··· Record extracts ···

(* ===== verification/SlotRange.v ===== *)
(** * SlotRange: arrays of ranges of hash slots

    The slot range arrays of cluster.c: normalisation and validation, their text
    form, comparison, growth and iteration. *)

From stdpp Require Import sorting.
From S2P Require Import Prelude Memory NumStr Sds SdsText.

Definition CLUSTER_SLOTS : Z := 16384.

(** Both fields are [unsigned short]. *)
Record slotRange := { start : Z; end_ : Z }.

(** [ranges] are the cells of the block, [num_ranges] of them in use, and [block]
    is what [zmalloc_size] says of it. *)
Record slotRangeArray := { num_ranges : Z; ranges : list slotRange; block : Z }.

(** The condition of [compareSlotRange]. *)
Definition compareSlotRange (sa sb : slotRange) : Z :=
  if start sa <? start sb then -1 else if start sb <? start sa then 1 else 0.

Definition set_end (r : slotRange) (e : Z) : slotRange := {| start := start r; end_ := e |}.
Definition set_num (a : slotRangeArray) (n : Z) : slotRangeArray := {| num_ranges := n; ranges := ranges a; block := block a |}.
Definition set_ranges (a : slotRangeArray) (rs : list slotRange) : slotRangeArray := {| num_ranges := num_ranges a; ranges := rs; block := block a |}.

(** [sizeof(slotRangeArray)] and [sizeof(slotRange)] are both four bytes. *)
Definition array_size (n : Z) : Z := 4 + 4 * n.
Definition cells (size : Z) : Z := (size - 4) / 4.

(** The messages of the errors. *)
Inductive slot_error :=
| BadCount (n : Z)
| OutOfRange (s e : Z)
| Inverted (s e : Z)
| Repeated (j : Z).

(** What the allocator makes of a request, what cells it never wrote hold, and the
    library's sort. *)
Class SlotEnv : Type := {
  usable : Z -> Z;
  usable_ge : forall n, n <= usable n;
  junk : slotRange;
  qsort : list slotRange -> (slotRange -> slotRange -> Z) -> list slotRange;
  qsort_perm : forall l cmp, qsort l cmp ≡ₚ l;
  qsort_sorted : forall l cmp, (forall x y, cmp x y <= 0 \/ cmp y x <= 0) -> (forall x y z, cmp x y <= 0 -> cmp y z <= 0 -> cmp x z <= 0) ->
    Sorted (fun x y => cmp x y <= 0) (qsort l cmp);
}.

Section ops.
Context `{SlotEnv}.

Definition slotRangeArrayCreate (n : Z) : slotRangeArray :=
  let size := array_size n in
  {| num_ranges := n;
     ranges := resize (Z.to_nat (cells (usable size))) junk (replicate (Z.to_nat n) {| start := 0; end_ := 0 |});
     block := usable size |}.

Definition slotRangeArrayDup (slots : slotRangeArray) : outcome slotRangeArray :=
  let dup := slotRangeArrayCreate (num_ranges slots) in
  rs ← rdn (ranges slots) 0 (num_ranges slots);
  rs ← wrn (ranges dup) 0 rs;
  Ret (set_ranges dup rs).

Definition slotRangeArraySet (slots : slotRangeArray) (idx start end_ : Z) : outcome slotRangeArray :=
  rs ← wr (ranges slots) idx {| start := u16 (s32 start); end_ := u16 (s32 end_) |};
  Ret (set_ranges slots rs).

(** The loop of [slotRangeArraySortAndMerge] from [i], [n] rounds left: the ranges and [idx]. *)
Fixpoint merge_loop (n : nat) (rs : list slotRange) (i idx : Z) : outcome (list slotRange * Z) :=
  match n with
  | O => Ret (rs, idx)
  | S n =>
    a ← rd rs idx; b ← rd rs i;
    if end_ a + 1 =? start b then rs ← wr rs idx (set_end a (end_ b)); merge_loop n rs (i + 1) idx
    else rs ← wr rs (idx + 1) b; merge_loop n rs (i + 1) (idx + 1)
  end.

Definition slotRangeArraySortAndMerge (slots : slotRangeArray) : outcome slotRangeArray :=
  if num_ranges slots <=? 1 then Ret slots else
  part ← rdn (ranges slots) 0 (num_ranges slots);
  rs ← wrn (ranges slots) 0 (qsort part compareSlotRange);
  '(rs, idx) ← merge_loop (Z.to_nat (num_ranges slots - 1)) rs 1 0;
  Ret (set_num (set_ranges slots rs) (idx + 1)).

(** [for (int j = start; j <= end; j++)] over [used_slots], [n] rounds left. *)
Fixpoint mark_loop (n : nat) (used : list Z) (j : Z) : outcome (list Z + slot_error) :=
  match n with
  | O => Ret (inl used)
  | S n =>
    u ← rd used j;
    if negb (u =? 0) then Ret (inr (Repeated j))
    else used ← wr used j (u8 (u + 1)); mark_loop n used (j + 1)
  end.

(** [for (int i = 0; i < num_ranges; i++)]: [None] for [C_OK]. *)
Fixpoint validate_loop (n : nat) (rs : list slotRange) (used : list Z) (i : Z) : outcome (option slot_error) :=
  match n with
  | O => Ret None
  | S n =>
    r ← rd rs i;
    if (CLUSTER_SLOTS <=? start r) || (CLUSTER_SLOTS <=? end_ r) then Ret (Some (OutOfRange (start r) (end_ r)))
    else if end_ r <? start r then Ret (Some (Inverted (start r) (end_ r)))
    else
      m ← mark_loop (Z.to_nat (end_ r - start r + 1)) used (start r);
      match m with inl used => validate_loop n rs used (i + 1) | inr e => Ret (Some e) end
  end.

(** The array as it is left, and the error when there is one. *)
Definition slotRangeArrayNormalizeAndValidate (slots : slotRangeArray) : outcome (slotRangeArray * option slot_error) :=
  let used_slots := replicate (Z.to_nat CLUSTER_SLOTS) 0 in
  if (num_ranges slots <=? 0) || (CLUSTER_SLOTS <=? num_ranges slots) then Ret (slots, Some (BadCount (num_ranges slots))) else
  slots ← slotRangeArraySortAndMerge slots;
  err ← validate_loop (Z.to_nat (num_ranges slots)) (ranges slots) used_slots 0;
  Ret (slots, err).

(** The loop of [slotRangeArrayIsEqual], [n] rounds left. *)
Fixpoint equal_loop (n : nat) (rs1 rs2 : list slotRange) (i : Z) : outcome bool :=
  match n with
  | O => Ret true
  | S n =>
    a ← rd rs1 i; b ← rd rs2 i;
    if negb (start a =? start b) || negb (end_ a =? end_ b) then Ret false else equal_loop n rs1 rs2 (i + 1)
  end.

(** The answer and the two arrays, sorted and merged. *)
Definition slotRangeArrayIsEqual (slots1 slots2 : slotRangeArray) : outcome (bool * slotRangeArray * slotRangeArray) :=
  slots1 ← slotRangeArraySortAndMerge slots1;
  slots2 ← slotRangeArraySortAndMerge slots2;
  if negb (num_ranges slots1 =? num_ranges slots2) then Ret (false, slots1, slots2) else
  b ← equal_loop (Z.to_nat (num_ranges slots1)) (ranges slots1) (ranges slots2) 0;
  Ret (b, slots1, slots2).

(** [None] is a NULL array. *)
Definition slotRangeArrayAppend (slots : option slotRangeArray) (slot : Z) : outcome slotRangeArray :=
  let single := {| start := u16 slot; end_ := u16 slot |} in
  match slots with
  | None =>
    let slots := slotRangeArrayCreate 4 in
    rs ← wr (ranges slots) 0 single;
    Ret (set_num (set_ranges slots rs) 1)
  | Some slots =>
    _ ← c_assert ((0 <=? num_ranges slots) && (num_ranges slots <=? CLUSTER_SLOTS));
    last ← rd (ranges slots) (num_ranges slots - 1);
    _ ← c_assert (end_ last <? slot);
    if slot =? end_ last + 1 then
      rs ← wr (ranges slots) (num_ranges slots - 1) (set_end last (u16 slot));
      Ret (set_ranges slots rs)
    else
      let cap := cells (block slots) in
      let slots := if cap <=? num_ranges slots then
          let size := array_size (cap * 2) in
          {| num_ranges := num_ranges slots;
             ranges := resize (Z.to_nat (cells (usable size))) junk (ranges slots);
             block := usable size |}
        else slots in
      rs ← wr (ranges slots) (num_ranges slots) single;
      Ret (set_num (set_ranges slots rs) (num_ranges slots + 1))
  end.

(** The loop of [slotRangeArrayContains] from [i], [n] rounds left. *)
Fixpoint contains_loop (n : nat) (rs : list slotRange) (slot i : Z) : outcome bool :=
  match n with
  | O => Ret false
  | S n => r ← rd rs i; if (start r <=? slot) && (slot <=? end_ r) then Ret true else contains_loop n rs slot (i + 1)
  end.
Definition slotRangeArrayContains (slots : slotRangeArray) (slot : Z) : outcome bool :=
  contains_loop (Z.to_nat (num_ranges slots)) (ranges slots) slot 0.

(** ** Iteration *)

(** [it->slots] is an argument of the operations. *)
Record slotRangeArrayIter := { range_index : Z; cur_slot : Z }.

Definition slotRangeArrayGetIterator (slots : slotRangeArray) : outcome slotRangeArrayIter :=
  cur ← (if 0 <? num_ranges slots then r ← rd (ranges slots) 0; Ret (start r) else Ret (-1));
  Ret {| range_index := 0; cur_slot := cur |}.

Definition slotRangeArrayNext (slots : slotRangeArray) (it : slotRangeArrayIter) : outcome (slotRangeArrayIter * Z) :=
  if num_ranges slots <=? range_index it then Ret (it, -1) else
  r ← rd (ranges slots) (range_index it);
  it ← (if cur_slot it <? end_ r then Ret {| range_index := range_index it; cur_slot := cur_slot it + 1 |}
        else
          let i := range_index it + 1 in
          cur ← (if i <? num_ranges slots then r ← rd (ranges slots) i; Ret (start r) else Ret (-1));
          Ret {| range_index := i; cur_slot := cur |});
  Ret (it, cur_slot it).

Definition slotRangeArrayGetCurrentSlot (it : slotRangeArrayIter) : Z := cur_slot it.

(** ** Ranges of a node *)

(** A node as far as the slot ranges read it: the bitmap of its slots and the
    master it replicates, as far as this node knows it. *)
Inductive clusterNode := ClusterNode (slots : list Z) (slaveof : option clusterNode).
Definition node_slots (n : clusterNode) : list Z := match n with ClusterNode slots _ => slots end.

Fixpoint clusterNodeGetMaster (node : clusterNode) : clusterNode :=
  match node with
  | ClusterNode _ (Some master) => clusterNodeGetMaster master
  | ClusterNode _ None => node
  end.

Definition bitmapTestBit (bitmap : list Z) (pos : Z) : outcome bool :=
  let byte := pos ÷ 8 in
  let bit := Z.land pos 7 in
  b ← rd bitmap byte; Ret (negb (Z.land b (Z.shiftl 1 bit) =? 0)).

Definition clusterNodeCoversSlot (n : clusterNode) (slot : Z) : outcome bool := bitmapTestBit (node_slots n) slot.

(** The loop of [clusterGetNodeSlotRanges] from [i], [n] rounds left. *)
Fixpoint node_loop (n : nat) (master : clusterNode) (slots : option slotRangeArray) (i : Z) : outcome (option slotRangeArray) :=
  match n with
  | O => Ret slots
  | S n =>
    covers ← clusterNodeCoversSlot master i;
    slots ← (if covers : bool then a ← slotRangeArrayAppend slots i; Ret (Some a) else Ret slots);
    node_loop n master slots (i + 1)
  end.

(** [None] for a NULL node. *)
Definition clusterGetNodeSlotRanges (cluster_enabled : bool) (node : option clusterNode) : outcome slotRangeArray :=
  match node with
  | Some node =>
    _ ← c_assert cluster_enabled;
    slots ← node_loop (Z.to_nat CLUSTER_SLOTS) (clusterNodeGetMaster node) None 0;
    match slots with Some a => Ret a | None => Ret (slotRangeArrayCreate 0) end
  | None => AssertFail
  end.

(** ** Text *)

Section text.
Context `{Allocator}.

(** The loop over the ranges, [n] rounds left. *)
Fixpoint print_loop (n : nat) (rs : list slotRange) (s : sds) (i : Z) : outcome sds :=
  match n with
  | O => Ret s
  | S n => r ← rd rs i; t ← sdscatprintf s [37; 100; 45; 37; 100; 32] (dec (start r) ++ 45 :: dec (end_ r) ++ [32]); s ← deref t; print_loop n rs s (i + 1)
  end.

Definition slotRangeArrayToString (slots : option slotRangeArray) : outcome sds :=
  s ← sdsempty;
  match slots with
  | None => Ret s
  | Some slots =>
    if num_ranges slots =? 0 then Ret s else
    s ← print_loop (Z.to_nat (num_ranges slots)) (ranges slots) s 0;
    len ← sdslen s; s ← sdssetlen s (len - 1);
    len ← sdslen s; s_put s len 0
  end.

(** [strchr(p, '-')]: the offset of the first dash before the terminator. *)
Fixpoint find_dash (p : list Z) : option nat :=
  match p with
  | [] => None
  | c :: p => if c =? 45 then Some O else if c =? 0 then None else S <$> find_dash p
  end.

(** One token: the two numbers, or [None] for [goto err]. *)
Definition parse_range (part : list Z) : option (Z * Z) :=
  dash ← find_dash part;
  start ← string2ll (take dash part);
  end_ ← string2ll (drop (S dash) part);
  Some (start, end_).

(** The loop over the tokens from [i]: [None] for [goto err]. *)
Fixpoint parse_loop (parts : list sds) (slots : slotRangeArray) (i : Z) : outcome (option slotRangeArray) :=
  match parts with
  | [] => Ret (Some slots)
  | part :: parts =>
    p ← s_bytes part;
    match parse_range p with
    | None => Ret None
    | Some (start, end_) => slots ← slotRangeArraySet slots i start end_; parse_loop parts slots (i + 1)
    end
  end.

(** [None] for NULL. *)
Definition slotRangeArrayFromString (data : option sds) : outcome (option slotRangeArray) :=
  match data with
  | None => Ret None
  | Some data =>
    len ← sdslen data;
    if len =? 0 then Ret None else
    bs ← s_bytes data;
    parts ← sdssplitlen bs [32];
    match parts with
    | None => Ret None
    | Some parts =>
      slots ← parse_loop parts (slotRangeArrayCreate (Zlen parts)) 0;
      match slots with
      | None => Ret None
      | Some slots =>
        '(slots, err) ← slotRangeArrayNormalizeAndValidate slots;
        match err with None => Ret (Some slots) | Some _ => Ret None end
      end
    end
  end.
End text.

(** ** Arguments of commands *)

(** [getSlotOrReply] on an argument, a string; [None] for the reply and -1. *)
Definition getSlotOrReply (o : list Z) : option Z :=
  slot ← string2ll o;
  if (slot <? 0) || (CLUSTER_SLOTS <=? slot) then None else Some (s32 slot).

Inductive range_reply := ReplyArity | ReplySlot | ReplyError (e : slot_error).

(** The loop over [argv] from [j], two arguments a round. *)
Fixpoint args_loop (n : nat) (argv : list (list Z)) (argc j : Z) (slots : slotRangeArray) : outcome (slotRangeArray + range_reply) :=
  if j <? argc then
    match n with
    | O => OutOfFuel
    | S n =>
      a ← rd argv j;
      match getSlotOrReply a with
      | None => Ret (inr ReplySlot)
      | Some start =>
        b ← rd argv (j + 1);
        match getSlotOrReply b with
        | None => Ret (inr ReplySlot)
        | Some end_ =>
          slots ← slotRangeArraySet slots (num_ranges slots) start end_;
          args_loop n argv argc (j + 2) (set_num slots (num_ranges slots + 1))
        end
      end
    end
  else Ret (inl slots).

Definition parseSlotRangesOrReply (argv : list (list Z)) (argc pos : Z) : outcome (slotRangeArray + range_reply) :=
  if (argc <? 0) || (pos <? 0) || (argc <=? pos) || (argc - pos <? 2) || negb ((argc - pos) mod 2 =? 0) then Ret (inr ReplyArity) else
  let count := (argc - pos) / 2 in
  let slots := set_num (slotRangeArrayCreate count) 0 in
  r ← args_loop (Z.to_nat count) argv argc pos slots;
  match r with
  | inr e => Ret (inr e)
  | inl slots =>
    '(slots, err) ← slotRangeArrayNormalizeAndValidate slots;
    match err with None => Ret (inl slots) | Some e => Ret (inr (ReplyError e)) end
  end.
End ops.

···
··· Record extracts ···

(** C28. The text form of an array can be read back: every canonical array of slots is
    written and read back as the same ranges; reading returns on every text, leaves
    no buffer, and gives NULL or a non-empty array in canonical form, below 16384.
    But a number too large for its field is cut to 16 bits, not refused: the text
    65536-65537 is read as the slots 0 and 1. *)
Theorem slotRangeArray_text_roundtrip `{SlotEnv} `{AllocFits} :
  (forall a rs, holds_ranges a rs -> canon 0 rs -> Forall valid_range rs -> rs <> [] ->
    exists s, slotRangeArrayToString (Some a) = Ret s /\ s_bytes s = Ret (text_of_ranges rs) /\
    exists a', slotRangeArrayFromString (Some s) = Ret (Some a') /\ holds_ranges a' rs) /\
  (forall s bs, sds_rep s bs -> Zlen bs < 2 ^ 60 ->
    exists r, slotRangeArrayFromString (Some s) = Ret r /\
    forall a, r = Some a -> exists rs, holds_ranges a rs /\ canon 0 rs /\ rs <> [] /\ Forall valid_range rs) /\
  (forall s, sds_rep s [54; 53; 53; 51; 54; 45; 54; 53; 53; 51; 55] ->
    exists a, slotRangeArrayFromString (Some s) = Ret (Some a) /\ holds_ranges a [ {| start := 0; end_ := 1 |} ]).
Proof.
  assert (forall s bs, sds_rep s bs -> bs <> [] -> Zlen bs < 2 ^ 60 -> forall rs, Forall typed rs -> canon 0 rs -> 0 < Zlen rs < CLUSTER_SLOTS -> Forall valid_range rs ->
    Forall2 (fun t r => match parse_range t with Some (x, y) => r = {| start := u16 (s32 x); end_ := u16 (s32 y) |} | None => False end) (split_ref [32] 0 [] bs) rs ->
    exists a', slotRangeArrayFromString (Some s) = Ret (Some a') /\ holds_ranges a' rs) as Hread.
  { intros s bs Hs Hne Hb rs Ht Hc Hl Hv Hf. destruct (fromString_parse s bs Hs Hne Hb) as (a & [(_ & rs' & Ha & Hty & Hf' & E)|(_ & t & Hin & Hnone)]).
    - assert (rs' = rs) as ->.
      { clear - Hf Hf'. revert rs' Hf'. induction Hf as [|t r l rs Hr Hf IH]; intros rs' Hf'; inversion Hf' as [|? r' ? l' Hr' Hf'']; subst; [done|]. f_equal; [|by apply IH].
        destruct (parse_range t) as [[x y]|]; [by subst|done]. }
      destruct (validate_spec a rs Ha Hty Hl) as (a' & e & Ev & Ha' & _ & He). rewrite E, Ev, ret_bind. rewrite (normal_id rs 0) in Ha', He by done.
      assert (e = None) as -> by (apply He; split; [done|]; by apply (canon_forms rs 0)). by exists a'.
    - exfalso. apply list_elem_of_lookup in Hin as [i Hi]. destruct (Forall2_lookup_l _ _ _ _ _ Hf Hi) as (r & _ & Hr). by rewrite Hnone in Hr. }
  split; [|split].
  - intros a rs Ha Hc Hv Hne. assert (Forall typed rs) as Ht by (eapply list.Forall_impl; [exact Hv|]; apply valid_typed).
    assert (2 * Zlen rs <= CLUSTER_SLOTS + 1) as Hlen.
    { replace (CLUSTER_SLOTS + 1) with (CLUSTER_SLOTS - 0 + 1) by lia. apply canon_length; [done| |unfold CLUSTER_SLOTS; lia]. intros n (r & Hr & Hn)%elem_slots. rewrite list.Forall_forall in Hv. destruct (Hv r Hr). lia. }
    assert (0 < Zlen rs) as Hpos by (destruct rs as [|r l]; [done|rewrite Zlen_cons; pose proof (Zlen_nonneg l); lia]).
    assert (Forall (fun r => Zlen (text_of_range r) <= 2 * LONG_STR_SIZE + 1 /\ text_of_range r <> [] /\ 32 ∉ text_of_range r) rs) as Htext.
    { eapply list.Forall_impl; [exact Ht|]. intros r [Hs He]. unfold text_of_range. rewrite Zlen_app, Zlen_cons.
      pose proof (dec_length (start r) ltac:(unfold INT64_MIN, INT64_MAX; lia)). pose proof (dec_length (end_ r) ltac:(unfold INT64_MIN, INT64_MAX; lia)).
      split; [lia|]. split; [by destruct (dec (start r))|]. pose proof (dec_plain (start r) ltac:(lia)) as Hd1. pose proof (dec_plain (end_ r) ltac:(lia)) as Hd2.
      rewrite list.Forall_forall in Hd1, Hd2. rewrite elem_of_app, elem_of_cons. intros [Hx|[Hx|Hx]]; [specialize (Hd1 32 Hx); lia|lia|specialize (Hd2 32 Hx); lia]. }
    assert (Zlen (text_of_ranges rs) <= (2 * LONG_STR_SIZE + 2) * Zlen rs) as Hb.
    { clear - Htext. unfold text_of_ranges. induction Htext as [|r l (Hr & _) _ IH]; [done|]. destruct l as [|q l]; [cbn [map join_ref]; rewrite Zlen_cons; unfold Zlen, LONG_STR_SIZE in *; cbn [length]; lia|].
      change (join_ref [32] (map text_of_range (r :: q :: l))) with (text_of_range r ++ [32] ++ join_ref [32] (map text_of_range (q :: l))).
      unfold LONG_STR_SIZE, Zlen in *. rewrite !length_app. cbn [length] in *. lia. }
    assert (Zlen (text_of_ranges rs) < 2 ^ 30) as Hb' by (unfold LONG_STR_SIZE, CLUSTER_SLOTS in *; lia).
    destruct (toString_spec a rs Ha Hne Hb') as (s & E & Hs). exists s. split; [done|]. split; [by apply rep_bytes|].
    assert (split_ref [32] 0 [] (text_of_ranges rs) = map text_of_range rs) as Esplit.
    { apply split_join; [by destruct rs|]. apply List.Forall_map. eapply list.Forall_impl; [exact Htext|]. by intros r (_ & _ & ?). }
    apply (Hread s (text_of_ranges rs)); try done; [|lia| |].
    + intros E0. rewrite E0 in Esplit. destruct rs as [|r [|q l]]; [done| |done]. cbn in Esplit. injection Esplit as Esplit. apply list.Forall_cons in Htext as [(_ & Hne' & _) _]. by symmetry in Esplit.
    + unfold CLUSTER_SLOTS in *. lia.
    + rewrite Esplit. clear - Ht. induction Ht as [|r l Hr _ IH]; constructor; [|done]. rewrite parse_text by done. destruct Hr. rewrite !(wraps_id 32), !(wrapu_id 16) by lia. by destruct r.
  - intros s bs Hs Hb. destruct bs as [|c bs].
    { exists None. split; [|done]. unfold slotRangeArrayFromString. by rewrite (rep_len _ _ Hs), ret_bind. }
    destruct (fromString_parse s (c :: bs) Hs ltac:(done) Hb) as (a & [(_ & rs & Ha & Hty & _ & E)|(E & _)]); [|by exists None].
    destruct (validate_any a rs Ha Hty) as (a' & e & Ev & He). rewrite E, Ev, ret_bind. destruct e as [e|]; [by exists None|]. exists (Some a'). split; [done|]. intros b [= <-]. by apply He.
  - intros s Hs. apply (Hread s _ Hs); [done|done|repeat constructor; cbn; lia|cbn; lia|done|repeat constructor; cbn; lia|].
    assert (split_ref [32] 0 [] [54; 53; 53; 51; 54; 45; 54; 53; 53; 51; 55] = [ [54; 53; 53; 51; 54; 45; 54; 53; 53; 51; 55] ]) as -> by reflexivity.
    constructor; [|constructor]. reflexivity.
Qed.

···

Brief |
For each line of the data that has the word "clusterNodeCoversSlot", report that line.

Completed exercise |
Definition clusterNodeCoversSlot (n : clusterNode) (slot : Z) : outcome bool := bitmapTestBit (node_slots n) slot.
    covers ← clusterNodeCoversSlot master i;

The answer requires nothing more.